**PROVIDED DATA**:
(* ===== verification/Uapi.v ===== *)
(** * Uapi: the kernel/userspace ABI of csrc/include/uapi/tutti_snvme.h

    The request structs (as records of field values and, separately, as C type
    descriptions from which size, alignment and field offsets are computed),
    the map kinds, the capability bits and the ioctl command encoding. *)
From S2P Require Import Prelude.

(** ** Constants *)
Definition TUTTI_SNVME_ABI_VERSION : Z := 2.
Definition TUTTI_SNVME_CAP_QUEUE_GROUPS : Z := Z.shiftl 1 0.
Definition TUTTI_SNVME_CAP_USER_QUEUES : Z := Z.shiftl 1 1.
Definition TUTTI_SNVME_CAP_RAW_ADMIN : Z := Z.shiftl 1 2.
Definition TUTTI_SNVME_CAP_KERNEL_IOQ_CAP : Z := Z.shiftl 1 3.
Definition TUTTI_SNVME_CAP_MAP_KIND_TAG : Z := Z.shiftl 1 4.
Definition TUTTI_SNVME_CAP_ALL : Z :=
  Z.lor (Z.lor (Z.lor (Z.lor TUTTI_SNVME_CAP_QUEUE_GROUPS
                             TUTTI_SNVME_CAP_USER_QUEUES)
                      TUTTI_SNVME_CAP_RAW_ADMIN)
               TUTTI_SNVME_CAP_KERNEL_IOQ_CAP)
        TUTTI_SNVME_CAP_MAP_KIND_TAG.

Definition NVM_IOCTL_TYPE : Z := 0x80.
Definition NVM_CTRL_IOCTL_TYPE : Z := 0x90.
Definition DISK_NAME_LEN : Z := 32.
Definition NVM_MAX_QUEUE_GROUPS : Z := 8.
Definition NVM_MAX_GROUPS_PER_FD : Z := 1.
Definition NVM_MAX_QUEUES_PER_GROUP : Z := 32.

(** ** Map kinds (enum nvm_map_kind) *)
Definition NVM_MAP_KIND_UNSPECIFIED : Z := 0.
Definition NVM_MAP_KIND_RING_SQ : Z := 1.
Definition NVM_MAP_KIND_RING_CQ : Z := 2.
Definition NVM_MAP_KIND_DATA : Z := 3.

(** ** Request structs, as field values *)
Record nvm_ioctl_map : Type := mk_nvm_ioctl_map {
  vaddr_start : Z;
  n_pages : Z;
  ioaddrs : Z;
  ioq_idx : Z;
  is_cq : Z;
  req_group_id : Z;
  map_kind : Z;
  map_reserved0 : list Z;
}.

Record nvm_ioctl_dev : Type := mk_nvm_ioctl_dev {
  nr_user_q : Z;
  start_cq_idx : Z;
  dstrd : Z;
  max_data_size : Z;
  block_size : Z;
  disk_name : list Z;
  dev_q_depth : Z;
  dev_reserved0 : Z;
  bar0_size : Z;
  max_user_qid : Z;
  max_queues_per_group : Z;
  sgl_supported : Z;
  abi_version : Z;
  capabilities : Z;
  dev_reserved1 : list Z;
}.

Record pci_device_addr : Type := mk_pci_device_addr {
  domain : Z;
  bus : Z;
  slot : Z;
  func : Z;
}.

#[export] Instance pci_device_addr_eq_dec : EqDecision pci_device_addr.
Proof. solve_decision. Defined.

Record nvm_ioctl_queue_group : Type := mk_nvm_ioctl_queue_group {
  qg_group_id : Z;
  qg_flags : Z;
  qg_max_queues : Z;
  qg_reserved : list Z;
}.

Record nvm_user_queue_pair_in : Type := mk_pair_in {
  sq_vaddr : Z;
  cq_vaddr : Z;
}.

Record nvm_user_queue_pair_out : Type := mk_pair_out {
  sq_doorbell_offset : Z;
  cq_doorbell_offset : Z;
  out_qid : Z;
  out_reserved : Z;
}.

Record nvm_ioctl_add_user_queue : Type := mk_add_user_queue {
  auq_group_id : Z;
  nr_pairs : Z;
  auq_flags : Z;
  auq_reserved : list Z;
  pairs : list nvm_user_queue_pair_in;
  out_pairs : list nvm_user_queue_pair_out;
}.

(** ** C layout

    [align64] is the alignment of [uint64_t]: 8 on LP64, 4 on the 32-bit x86
    ABI. *)
Inductive cty : Type :=
  | CU8
  | CU16
  | CU32
  | CU64
  | CArr (n : Z) (t : cty)
  | CStruct (fs : list (string * cty)).

Definition round_up (x a : Z) : Z := (x + a - 1) / a * a.

Section layout.
Variable align64 : Z.

Fixpoint layout (t : cty) : Z * Z :=
  match t with
  | CU8 => (1, 1)
  | CU16 => (2, 2)
  | CU32 => (4, 4)
  | CU64 => (8, align64)
  | CArr n t => (n * (layout t).1, (layout t).2)
  | CStruct fs =>
      (fix go (off al : Z) (fs : list (string * cty)) : Z * Z :=
         match fs with
         | [] => (round_up off al, al)
         | (_, t) :: fs =>
             go (round_up off (layout t).2 + (layout t).1)
                (Z.max al (layout t).2) fs
         end) 0 1 fs
  end.

Definition sizeof (t : cty) : Z := (layout t).1.

(** Offset of a field, scanning the struct the way a compiler places it. *)
Fixpoint offset_from (off : Z) (fs : list (string * cty)) (f : string) : option Z :=
  match fs with
  | [] => None
  | (g, t) :: fs =>
      let here := round_up off (layout t).2 in
      if bool_decide (f = g) then Some here
      else offset_from (here + (layout t).1) fs f
  end.

Definition offsetof (t : cty) (f : string) : option Z :=
  match t with CStruct fs => offset_from 0 fs f | _ => None end.
End layout.

Definition struct_nvm_ioctl_map : cty := CStruct [
  ("vaddr_start", CU64); ("n_pages", CU64); ("ioaddrs", CU64);
  ("ioq_idx", CU32); ("is_cq", CU32); ("group_id", CU32);
  ("map_kind", CU8); ("reserved0", CArr 3 CU8)].

Definition struct_nvm_ioctl_dev : cty := CStruct [
  ("nr_user_q", CU32); ("start_cq_idx", CU32); ("dstrd", CU8);
  ("max_data_size", CU64); ("block_size", CU64);
  ("disk_name", CArr DISK_NAME_LEN CU8); ("q_depth", CU16);
  ("reserved0", CU16); ("bar0_size", CU32); ("max_user_qid", CU32);
  ("max_queues_per_group", CU32); ("sgl_supported", CU32);
  ("abi_version", CU32); ("capabilities", CU32); ("reserved1", CArr 3 CU32)].

Definition struct_nvm_queue_group : cty := CStruct [
  ("owner_id", CU32); ("count", CU32); ("numa_node", CU32); ("reserved", CU32)].

Definition struct_nvm_ioctl_setup : cty := CStruct [
  ("ioq_num", CU32); ("flags", CU32); ("cap_kernel_ioq", CU32);
  ("nr_write", CU32); ("nr_poll", CU32); ("nr_groups", CU32);
  ("reserved", CArr 2 CU32);
  ("groups", CArr NVM_MAX_QUEUE_GROUPS struct_nvm_queue_group)].

Definition struct_pci_device_addr : cty := CStruct [
  ("domain", CU32); ("bus", CU32); ("slot", CU32); ("func", CU32)].

Definition struct_nvm_ioctl_raw_admin : cty := CStruct [
  ("sqe", CArr 64 CU8); ("result_dw0", CU32); ("result_dw1", CU32);
  ("nvme_status", CU16); ("reserved0", CU16); ("reserved1", CArr 4 CU32)].

Definition struct_nvm_ioctl_queue_group : cty := CStruct [
  ("group_id", CU32); ("flags", CU32); ("max_queues", CU32);
  ("reserved", CArr 5 CU32)].

Definition struct_nvm_user_queue_pair_in : cty := CStruct [
  ("sq_vaddr", CU64); ("cq_vaddr", CU64)].

Definition struct_nvm_user_queue_pair_out : cty := CStruct [
  ("sq_doorbell_offset", CU32); ("cq_doorbell_offset", CU32);
  ("qid", CU32); ("reserved", CU32)].

Definition struct_nvm_ioctl_add_user_queue : cty := CStruct [
  ("group_id", CU32); ("nr_pairs", CU32); ("flags", CU32);
  ("reserved", CArr 5 CU32);
  ("pairs", CArr NVM_MAX_QUEUES_PER_GROUP struct_nvm_user_queue_pair_in);
  ("out_pairs", CArr NVM_MAX_QUEUES_PER_GROUP struct_nvm_user_queue_pair_out)].

(** ** Ioctl command numbers

    [_IOC(dir, type, nr, size)] of asm-generic/ioctl.h: [nr] in bits 0-7,
    [type] in bits 8-15, [size] in bits 16-29, [dir] in bits 30-31. *)
Definition IOC (dir ty nr size : Z) : Z :=
  Z.lor (Z.lor (Z.shiftl dir 30) (Z.shiftl ty 8)) (Z.lor nr (Z.shiftl size 16)).
Definition IOC_WRITE : Z := 1.
Definition IOC_READ : Z := 2.

Definition IOW (ty nr : Z) (t : cty) : Z := IOC IOC_WRITE ty nr (sizeof 8 t).
Definition IOR (ty nr : Z) (t : cty) : Z := IOC IOC_READ ty nr (sizeof 8 t).
Definition IOWR (ty nr : Z) (t : cty) : Z :=
  IOC (Z.lor IOC_READ IOC_WRITE) ty nr (sizeof 8 t).


Inductive nvm_ioctl_type : Set :=
  | NVM_MAP_HOST_MEMORY
  | NVM_MAP_DEVICE_MEMORY
  | NVM_MAP_DEVICE_QUEUE_MEMORY
  | NVM_UNMAP_HOST_MEMORY
  | NVM_UNMAP_DEVICE_MEMORY
  | NVM_UNMAP_DEVICE_QUEUE_MEMORY
  | NVM_SET_IOQ_NUM
  | NVM_SET_SHARE_REG
  | NVM_GET_DEV_INFO
  | NVM_CLEAR_IOQ_NUM
  | NVM_RAW_ADMIN_CMD
  | NVM_CREATE_QUEUE_GROUP
  | NVM_DESTROY_QUEUE_GROUP
  | NVM_ADD_USER_QUEUE
  | NVM_SET_KERNEL_IOQ_CAP.

#[export] Instance nvm_ioctl_type_eq_dec : EqDecision nvm_ioctl_type.
Proof. solve_decision. Defined.

Definition nvm_ioctl_code (c : nvm_ioctl_type) : Z :=
  match c with
  | NVM_MAP_HOST_MEMORY => IOW NVM_IOCTL_TYPE 1 struct_nvm_ioctl_map
  | NVM_MAP_DEVICE_MEMORY => IOW NVM_IOCTL_TYPE 2 struct_nvm_ioctl_map
  | NVM_MAP_DEVICE_QUEUE_MEMORY => IOW NVM_IOCTL_TYPE 3 struct_nvm_ioctl_map
  | NVM_UNMAP_HOST_MEMORY => IOW NVM_IOCTL_TYPE 4 CU64
  | NVM_UNMAP_DEVICE_MEMORY => IOW NVM_IOCTL_TYPE 5 CU64
  | NVM_UNMAP_DEVICE_QUEUE_MEMORY => IOW NVM_IOCTL_TYPE 6 CU64
  | NVM_SET_IOQ_NUM => IOW NVM_IOCTL_TYPE 7 struct_nvm_ioctl_setup
  | NVM_SET_SHARE_REG => IOW NVM_IOCTL_TYPE 8 struct_nvm_ioctl_dev
  | NVM_GET_DEV_INFO => IOR NVM_IOCTL_TYPE 9 struct_nvm_ioctl_dev
  | NVM_CLEAR_IOQ_NUM => IOW NVM_IOCTL_TYPE 10 struct_nvm_ioctl_dev
  | NVM_RAW_ADMIN_CMD => IOWR NVM_IOCTL_TYPE 11 struct_nvm_ioctl_raw_admin
  | NVM_CREATE_QUEUE_GROUP => IOWR NVM_IOCTL_TYPE 12 struct_nvm_ioctl_queue_group
  | NVM_DESTROY_QUEUE_GROUP => IOW NVM_IOCTL_TYPE 13 CU32
  | NVM_ADD_USER_QUEUE => IOWR NVM_IOCTL_TYPE 14 struct_nvm_ioctl_add_user_queue
  | NVM_SET_KERNEL_IOQ_CAP => IOW NVM_IOCTL_TYPE 15 CU32
  end.

Inductive snvm_ctrl_ioctl_type : Set :=
  | SNVM_DEVICE_BIND
  | SNVM_DEVICE_UNBIND
  | SNVM_CHRDEV_CREATE
  | SNVM_CHRDEV_REMOVE.

Definition snvm_ctrl_ioctl_code (c : snvm_ctrl_ioctl_type) : Z :=
  match c with
  | SNVM_DEVICE_BIND => IOW NVM_CTRL_IOCTL_TYPE 1 struct_pci_device_addr
  | SNVM_DEVICE_UNBIND => IOW NVM_CTRL_IOCTL_TYPE 2 struct_pci_device_addr
  | SNVM_CHRDEV_CREATE => IOWR NVM_CTRL_IOCTL_TYPE 3 struct_pci_device_addr
  | SNVM_CHRDEV_REMOVE => IOW NVM_CTRL_IOCTL_TYPE 4 struct_pci_device_addr
  end.

Definition all_nvm_ioctls : list nvm_ioctl_type :=
  [NVM_MAP_HOST_MEMORY; NVM_MAP_DEVICE_MEMORY; NVM_MAP_DEVICE_QUEUE_MEMORY;
   NVM_UNMAP_HOST_MEMORY; NVM_UNMAP_DEVICE_MEMORY;
   NVM_UNMAP_DEVICE_QUEUE_MEMORY; NVM_SET_IOQ_NUM; NVM_SET_SHARE_REG;
   NVM_GET_DEV_INFO; NVM_CLEAR_IOQ_NUM; NVM_RAW_ADMIN_CMD;
   NVM_CREATE_QUEUE_GROUP; NVM_DESTROY_QUEUE_GROUP; NVM_ADD_USER_QUEUE;
   NVM_SET_KERNEL_IOQ_CAP].

Definition all_ctrl_ioctls : list snvm_ctrl_ioctl_type :=
  [SNVM_DEVICE_BIND; SNVM_DEVICE_UNBIND; SNVM_CHRDEV_CREATE; SNVM_CHRDEV_REMOVE].

(** The [switch (cmd)] of a dispatcher, as a partial inverse of the encoding. *)
Definition decode_ioctl (cmd : Z) : option nvm_ioctl_type :=
  list_find (λ c, nvm_ioctl_code c = cmd) all_nvm_ioctls ≫= λ p, Some p.2.

Definition decode_ctrl_ioctl (cmd : Z) : option snvm_ctrl_ioctl_type :=
  list_find (λ c, snvm_ctrl_ioctl_code c = cmd) all_ctrl_ioctls ≫= λ p, Some p.2.

(** ** Theorems *)

(** every layout assertion of the header holds of the computed LP64 layout. *)
Theorem uapi_layout_locked :
  (sizeof 8 struct_nvm_ioctl_map = 40
   ∧ map (offsetof 8 struct_nvm_ioctl_map)
       ["vaddr_start"; "n_pages"; "ioaddrs"; "ioq_idx"; "group_id"; "map_kind"]%string
     = [Some 0; Some 8; Some 16; Some 24; Some 32; Some 36])
  ∧ (sizeof 8 struct_nvm_ioctl_dev = 104
     ∧ map (offsetof 8 struct_nvm_ioctl_dev)
         ["nr_user_q"; "start_cq_idx"; "dstrd"; "max_data_size"; "block_size";
          "disk_name"; "q_depth"; "bar0_size"; "max_user_qid"; "sgl_supported";
          "abi_version"; "capabilities"]%string
       = [Some 0; Some 4; Some 8; Some 16; Some 24; Some 32; Some 64; Some 68;
          Some 72; Some 80; Some 84; Some 88])
  ∧ (sizeof 8 struct_nvm_queue_group = 16
     ∧ map (offsetof 8 struct_nvm_queue_group) ["owner_id"; "count"; "numa_node"]%string
       = [Some 0; Some 4; Some 8])
  ∧ (sizeof 8 struct_nvm_ioctl_setup = 160
     ∧ map (offsetof 8 struct_nvm_ioctl_setup)
         ["ioq_num"; "cap_kernel_ioq"; "nr_groups"; "groups"]%string
       = [Some 0; Some 8; Some 20; Some 32])
  ∧ (sizeof 8 struct_pci_device_addr = 16
     ∧ map (offsetof 8 struct_pci_device_addr) ["domain"; "bus"; "slot"; "func"]%string
       = [Some 0; Some 4; Some 8; Some 12])
  ∧ (sizeof 8 struct_nvm_ioctl_raw_admin = 92
     ∧ map (offsetof 8 struct_nvm_ioctl_raw_admin) ["sqe"; "result_dw0"; "nvme_status"]%string
       = [Some 0; Some 64; Some 72])
  ∧ (sizeof 8 struct_nvm_ioctl_queue_group = 32
     ∧ map (offsetof 8 struct_nvm_ioctl_queue_group) ["group_id"; "max_queues"]%string
       = [Some 0; Some 8])
  ∧ (sizeof 8 struct_nvm_user_queue_pair_in = 16
     ∧ offsetof 8 struct_nvm_user_queue_pair_in "sq_vaddr" = Some 0)
  ∧ (sizeof 8 struct_nvm_user_queue_pair_out = 16
     ∧ offsetof 8 struct_nvm_user_queue_pair_out "sq_doorbell_offset" = Some 0)
  ∧ (sizeof 8 struct_nvm_ioctl_add_user_queue = 1056
     ∧ map (offsetof 8 struct_nvm_ioctl_add_user_queue)
         ["group_id"; "nr_pairs"; "pairs"; "out_pairs"]%string
       = [Some 0; Some 4; Some 32; Some 544]).
Proof. repeat split; vm_compute; reflexivity. Qed.

(** the header calls its layout the same for 32- and 64-bit userspace; on
    the 32-bit x86 ABI, where a uint64_t is 4-byte aligned, this holds of every
    struct but nvm_ioctl_dev, which is 100 bytes instead of 104. *)
Theorem nvm_ioctl_dev_layout_ia32 :
  sizeof 4 struct_nvm_ioctl_dev = 100
  ∧ offsetof 4 struct_nvm_ioctl_dev "max_data_size" = Some 12
  ∧ offsetof 8 struct_nvm_ioctl_dev "max_data_size" = Some 16
  ∧ Forall (λ t, sizeof 4 t = sizeof 8 t)
      [struct_nvm_ioctl_map; struct_nvm_ioctl_setup; struct_pci_device_addr;
       struct_nvm_ioctl_raw_admin; struct_nvm_ioctl_queue_group;
       struct_nvm_ioctl_add_user_queue].
Proof. repeat split; repeat constructor. Qed.

Lemma decode_ioctl_spec cmd c : decode_ioctl cmd = Some c ↔ cmd = nvm_ioctl_code c.
Proof.
  split.
  - unfold decode_ioctl. intros H. apply bind_Some in H as ([i c'] & H & [= <-]).
    by apply list_find_Some in H as (_ & <- & _).
  - intros ->. by destruct c.
Qed.

Lemma decode_ctrl_ioctl_spec cmd c : decode_ctrl_ioctl cmd = Some c ↔ cmd = snvm_ctrl_ioctl_code c.
Proof.
  split.
  - unfold decode_ctrl_ioctl. intros H. apply bind_Some in H as ([i c'] & H & [= <-]).
    by apply list_find_Some in H as (_ & <- & _).
  - intros ->. by destruct c.
Qed.

(** a dispatcher's switch recognises exactly the command numbers of its
    enum, no two commands share a number, and no number is a command of both
    the controller device and the control device. *)
Theorem ioctl_numbers_roundtrip cmd :
  (∀ c, decode_ioctl cmd = Some c ↔ cmd = nvm_ioctl_code c)
  ∧ (∀ c, decode_ctrl_ioctl cmd = Some c ↔ cmd = snvm_ctrl_ioctl_code c)
  ∧ (decode_ioctl cmd = None ∨ decode_ctrl_ioctl cmd = None).
Proof.
  split; [apply decode_ioctl_spec|]. split; [apply decode_ctrl_ioctl_spec|].
  destruct (decode_ioctl cmd) as [c|] eqn:Hc; [right|by left].
  apply decode_ioctl_spec in Hc as ->. by destruct c.
Qed.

**EXERCISE DETAILS**: Return the material exactly as it stands above, but only from its first line to the line containing "Definition TUTTI_SNVME_CAP_ALL : Z", both ends included.

**TASK ANSWER**:
(* ===== verification/Uapi.v ===== *)
(** * Uapi: the kernel/userspace ABI of csrc/include/uapi/tutti_snvme.h

    The request structs (as records of field values and, separately, as C type
    descriptions from which size, alignment and field offsets are computed),
    the map kinds, the capability bits and the ioctl command encoding. *)
From S2P Require Import Prelude.

(** ** Constants *)
Definition TUTTI_SNVME_ABI_VERSION : Z := 2.
Definition TUTTI_SNVME_CAP_QUEUE_GROUPS : Z := Z.shiftl 1 0.
Definition TUTTI_SNVME_CAP_USER_QUEUES : Z := Z.shiftl 1 1.
Definition TUTTI_SNVME_CAP_RAW_ADMIN : Z := Z.shiftl 1 2.
Definition TUTTI_SNVME_CAP_KERNEL_IOQ_CAP : Z := Z.shiftl 1 3.
Definition TUTTI_SNVME_CAP_MAP_KIND_TAG : Z := Z.shiftl 1 4.
Definition TUTTI_SNVME_CAP_ALL : Z :=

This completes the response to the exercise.